Radiology, perhaps more than any other Medical specialty, is well-suited for this format. Indeed, the figures bear this out. A typical search for the term "radiology" using one of the many available search engines reveals thousands of available links (Table).

For the Radiology resident, the web offer a number of exciting opportunities to access   learning materials and cases from institutions around the world. This educational material includes teaching files, tutorials, manuals, articles, and atlases. The enormity of the material on the Web makes it practically impossible to view all the sites in a reasonable time period. In addition, the quality of these sites varies widely. Some sites are prepared with the beginning radiologist in mind; others have both the picture quality and content that makes them ideal for oral boards preparation.

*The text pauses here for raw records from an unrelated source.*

(** Different parameters have different names. *)
Lemma hf_name_inj p p' : hf_name p = hf_name p' -> p = p'.
Proof.
  intros H.
  destruct p as [| |m|m|m b p|b p|m b w|m b l|m];
    destruct p' as [| |m'|m'|m' b' p'|b' p'|m' b' w'|m' b' l'|m'];
    cbn [hf_name] in H; name_pair H.
Qed.

Lemma some_inj {T : Type} (a b : T) : Some a = Some b -> a = b.
Proof. now intros [= ->]. Qed.

Ltac target_pair H :=
  first
    [ apply layer_key_inj in H;
      let Hm := fresh "Hm" in
      let Hb := fresh "Hb" in
      let Hleaf := fresh "Hleaf" in
      destruct H as (Hm & Hb & Hleaf);
      subst; cbn in Hleaf; first [discriminate Hleaf | reflexivity | congruence]
    | unfold layer_key in H;
      repeat match goal with m : module |- _ => destruct m end;
      cbn in H; first [discriminate H | reflexivity | congruence] ].

(** Different parameters have different expected targets. *)
Lemma expected_target_inj p p' key :
  expected_target p = Some key -> expected_target p' = Some key -> p = p'.
Proof.
  intros H H'.
  destruct p as [| |m|m|m b [| | |]|b [| | |]|m b [| |]|[|] b [|[|[|l]]]|m];
    cbn [expected_target] in H; try discriminate H;
    injection H as H; subst key;
    destruct p' as [| |m'|m'|m' b' [| | |]|b' [| | |]|m' b' [| |]|[|] b' [|[|[|l']]]|m'];
    cbn [expected_target] in H'; try discriminate H'; try reflexivity;
    apply some_inj in H'; target_pair H'.
Qed.

Section SchemeResult.
Context {A : Type}.
Implicit Types (hf_weights w : dict (tensor A)) (params : list (hf_param * tensor A)).


Lemma assignments_named_entries hf_weights params :
  (forall entry, In entry params ->
     in_scheme (fst entry) = true /\ fusable hf_weights entry = true) ->
  assignments hf_weights (named params)
  = flat_map (fun entry => entry_list (expected_entry hf_weights entry)) params.
Proof.
  induction params as [|[p t] params IH]; intros H; [reflexivity|].
  destruct (H (p, t) (or_introl eq_refl)) as [Hin Hfus]. cbn [fst] in Hin.
  destruct (emit_named_entry hf_weights p t Hin Hfus) as [out He].
  cbn [named map assignments flat_map fst snd]. rewrite He. unfold OK.
  fold (named params). fold (assignments hf_weights (named params)).
  rewrite IH; [reflexivity|]. intros entry Hentry. apply H. now right.
Qed.

Lemma expected_entry_target hf_weights entry key f :
  expected_entry hf_weights entry = Some (key, f) ->
  expected_target (fst entry) = Some key.
Proof.
  unfold expected_entry. destruct (expected_target (fst entry)) as [key'|]; [|discriminate].
  intros H. f_equal.
  destruct (fst entry) as [| |m|m|m b [| | |]|b [| | |]|m b w|m b l|m];
    repeat match type of H with
           | match ?x with _ => _ end = _ => destruct x; try discriminate H
           end;
    now injection H as -> _.
Qed.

For the Senior resident preparing for the ABR Board examinations, Viewing additional cases on the World Wide Web can provide useful teaching material that complements traditional materials, such as the excellent ACR CD-ROM's and teaching files, and multiple textbook-based case studies. However, there are literally hundreds of listed sites that offer radiology teaching material. It would not be a productive use of time for every potential user to go through each them in search of useful material.

Using the
RSNA Launchpad ( as a starting point, we have developed a database that attempts to organize these teaching files. From the over fifty Web Sites that offer teaching files, we have selected a list of  sites that offer, in our opinion, that most bang for the buck( i.e., the most cases, the most useful commentary, and the most useful images). In this guide we included the total number of cases, cases per section, divided in ten section as the oral boards, depth of discussion, possibility to review the cases as unknown,  size and type, availability of CME, cost per CME, and language. From the experience gained from viewing these teaching files we compiled a list of does and don'ts for teaching file authors.

This list is by no means exhaustive or final. It is the first step, we hope, to help the Radiology resident preparing for Boards to gather and view additional material to aid in their preparation. The quality and quantity of this list will no doubt grow over time.